Payer son avocat à crédit, c’est possible et voici comment

« Ce prix c’est le prix des pressions exercés dans certains Barreaux et dont je préfère taire le nom ce soir. Je suis passée devant la commission de Déontologie qui m’a donnée raison. Je tenais à rappeler que notre clientèle, notre public, ce sont les gens. Il est important de les ramener dans notre giron. Il est possible de rendre viable un cabinet en travaillant avec des particuliers et de les traiter aussi bien que des entreprises. Le Barreau de Paris est lui ouvert et conscient de la nécessité de faire évoluer notre profession et je m’en félicite ». L’émotion était palpable jeudi 3 décembre dans la voix d’Anne-Constance Coll, avocate à la cour, lorsqu’elle s’est avancée sur le scène improvisée pour l’occasion afin de recevoir le prix de l’innovation de l’incubateur du Barreau de Paris dans la bibliothèque de l’Ordre des avocats. Un trophée qui vient récompenser un long chemin de croix pour faire accepter sa vision, peut-être jugée trop sociale ou risquée par certains, du droit. 

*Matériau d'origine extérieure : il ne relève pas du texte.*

Lemma lcg_next_mod (seed : Z) : lcg_next (seed mod 2 ^ 32) = lcg_next seed.
Proof.
  unfold lcg_next.
  rewrite <- (Z.add_mod_idemp_l (seed mod 2 ^ 32 * _)) by lia.
  rewrite Z.mul_mod_idemp_l by lia.
  rewrite Z.add_mod_idemp_l by lia. reflexivity.
Qed.

Lemma top_byte_range (seed : Z) : 0 <= seed < 2 ^ 32 -> 0 <= Z.shiftr seed 24 < 256.
Proof.
  intros H. rewrite Z.shiftr_div_pow2 by lia. split.
  - apply Z.div_pos; lia.
  - apply Z.div_lt_upper_bound; [lia|]. change (2 ^ 24 * 256) with (2 ^ 32). lia.
Qed.

Lemma mask_byte_top (seed : Z) :
  0 <= seed < 2 ^ 32 -> mask_byte seed = Z.shiftr seed 24.
Proof.
  intros H. unfold mask_byte. apply Z.mod_small, top_byte_range, H.
Qed.

Lemma mask_byte_range (seed : Z) : 0 <= mask_byte seed < 256.
Proof.
  unfold mask_byte. apply Z.mod_pos_bound. reflexivity.
Qed.

Lemma unmask_from_mod (seed : Z) (buffer : bytes) :
  unmask_from (seed mod 2 ^ 32) buffer = unmask_from seed buffer.
Proof.
  destruct buffer as [|b rest]; [reflexivity|].
  cbn [unmask_from]. rewrite lcg_next_mod. reflexivity.
Qed.

Lemma unmask_from_length (seed : Z) (buffer : bytes) :
  length (unmask_from seed buffer) = length buffer.
Proof.
  revert seed. induction buffer as [|b rest IH]; intros seed; [reflexivity|].
  cbn [unmask_from length]. now rewrite IH.
Qed.

Lemma unmask_from_involutive (seed : Z) (buffer : bytes) :
  unmask_from seed (unmask_from seed buffer) = buffer.
Proof.
  revert seed. induction buffer as [|b rest IH]; intros seed; [reflexivity|].
  cbn [unmask_from]. rewrite IH. f_equal.
  rewrite int_of_byte_of_Z
    by (apply lxor_byte_range; [apply int_of_byte_range|apply mask_byte_range]).
  rewrite lxor_twice. apply byte_of_Z_int.
Qed.

(** ** The loop of [decode] *)

Lemma decode_body_step (b : byte) (seed : Z) (out : bytes) :
  decode_body b (seed, out)
  = Ok (lcg_next seed,
        out ++ [byte_of_Z (Z.lxor (int_of_byte b) (mask_byte (lcg_next seed)))]).
Proof.
  unfold decode_body. rewrite land_mask32. fold (lcg_next seed).
  pose proof (lcg_next_range seed) as Hs.
  rewrite mask_byte_top by exact Hs.
  rewrite to_bytes_byte
    by (apply lxor_byte_range; [apply int_of_byte_range|apply top_byte_range, Hs]).
  reflexivity.
Qed.

Lemma decode_loop (buf : bytes) (seed : Z) (out : bytes) :
  exists seed',
    for_each buf decode_body (seed, out) = Ok (seed', out ++ unmask_from seed buf).
Proof.
  revert seed out. induction buf as [|b rest IH]; intros seed out.
  - exists seed. cbn. now rewrite app_nil_r.
  - cbn [for_each unmask_from]. rewrite decode_body_step. cbn [bind].
    destruct (IH (lcg_next seed)
                 (out ++ [byte_of_Z (Z.lxor (int_of_byte b) (mask_byte (lcg_next seed)))]))
      as [s' H].
    exists s'. rewrite <- app_assoc in H. exact H.
Qed.

Lemma decode_unmask (buf : bytes) (offset : Z) :
  decode buf offset = Ok (unmask buf offset).
Proof.
  unfold decode, unmask. rewrite unmask_from_mod.
  destruct (decode_loop buf (0x19000000 + offset) []) as [s' H].
  exact (bind_Ok _ _ _ _ H eq_refl).
Qed.

Lemma iter_lcg_shift (n : nat) (seed : Z) :
  Nat.iter n lcg_next (lcg_next seed) = lcg_next (Nat.iter n lcg_next seed).
Proof.
  rewrite <- Nat.iter_succ_r. apply Nat.iter_succ.
Qed.

Lemma unmask_from_nth (buffer : bytes) (seed : Z) (i : nat) (b : byte) :
  nth_error buffer i = Some b ->
  exists c, nth_error (unmask_from seed buffer) i = Some c
            /\ int_of_byte c
               = Z.lxor (int_of_byte b) (Z.shiftr (Nat.iter (S i) lcg_next seed) 24).
Proof.
  revert seed i. induction buffer as [|x rest IH]; intros seed i Hi.
  - destruct i; discriminate.
  - destruct i as [|i]; cbn [nth_error unmask_from] in *.
    + injection Hi as ->. eexists. split; [reflexivity|].
      change (Nat.iter 1 lcg_next seed) with (lcg_next seed).
      rewrite <- mask_byte_top by apply lcg_next_range.
      apply int_of_byte_of_Z, lxor_byte_range;
        [apply int_of_byte_range|apply mask_byte_range].
    + destruct (IH (lcg_next seed) i Hi) as [c [Hc Hx]].
      exists c. split; [exact Hc|]. rewrite Hx.
      rewrite iter_lcg_shift, <- Nat.iter_succ. reflexivity.
Qed.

Un crédit en 10 fois sans frais

Le cabinet COLL qu’elle a fondée avec l’aide de son mari, propose une aide au financement qui, à sa connaissance, ne souffre d’aucune concurrence « puisque les concurrents peuvent faire comme nous mais il ne le font pas ». Concrètement, le cabinet joue le rôle de banquier en proposant un prêt à la consommation gratuit pour ses clients qui se situent juste au-dessus du seuil de l’aide juridictionnelle, soit 941 euros de ressources mensuelles pour une personne seule. « C’est un crédit qui permet de payer en dix fois sans frais puisque nous avons décidé d’assurer le paiement des intérêts pour qu’il soit indolore pour le client. Il ne s’agit pas d’un simple paiement échelonné mais d’un véritable plan de financement. Ce système rassure le client et sécurise nos honoraires », affirme Anne-Constance Coll. Pour mettre en place ce service gratuit, le cabinet a signé un partenariat avec une banque et souscrit à une assurance en cas de défaut de paiement. Elle l’assure, sa trésorerie s’améliore et le risque est contenu. « L’évolution de notre chiffre d’affaires confirme la viabilité de notre approche: plus 700% en quatre ans! ». 

Un chat avec ses avocats

Après avoir débuté à Grigny, dans l’Essone, le cabinet Coll s’est en effet fortement développé. Il possède désormais des antennes à Corbeil-Essones, Milly la Forêt, Athis Mons, Paris, Lyon et Toulouse.  Poursuivant son approche de « démystification » du droit, l’avocate a également mis en place un numéro vert unique et gratuit pour aiguiller les demandes dans les différents cabinets et éviter les rendez-vous inutiles ainsi qu’un système de chat pour que chaque client puisse échanger facilement avec son avocat. Par ailleurs, lors de prise en charge, le client est informé de l’ensemble des dépenses qu’il devra régler outre celles du cabinet, comme par exemple les huissiers lors de l’assignation ou le timbre fiscal afin d’éviter les mauvaises surprises. « L’évolution de notre activité confirme la réalité du besoin: 50 appels par jour ouvré sur la plateforme, 25 rendez-vous par jour et 650 dossiers de particuliers par an », détaille Anne-Constance Coll.

Un outil de lobbying

Victorieuse de la 2nde édition des prix de l’innovation de l’incubateur du Barreau de Paris parmi 6 dossiers, l’avocate a empoché un chèque de 10.000 euros et pourra passer devant le jury d’admission de l’accélérateur Microsoft Ventures si elle le souhaite pour développer encore un peu plus sa « start-up ». « Le Barreau de Paris ne peut pas accueillir une société commerciale donc nous sommes obligés pour le moment de passer pas un partenaire », précise Adrien Perrot, avocat au Barreau de Paris et co-fondateur de l’incubateur. Lancé en janvier 2014, cet incubateur se veut d’ailleurs plus un outil de lobbying pour assouplir les conditions d’exercices des avocats (publicité, automatisation des contrats…) qu’un lieu d’accompagnement des jeunes pousses. « L’innovation en matière juridique vient très souvent de l’extérieur. Or, de très nombreux avocats considèrent qu’il vaut mieux travailler avec ces jeunes sociétés innovantes qui cassent les codes qu’être contre elles. Mais la réglementation actuelle nous empêche de prendre ce virage là », plaide Adrien Perrot. Reste à savoir s’il sera entendu.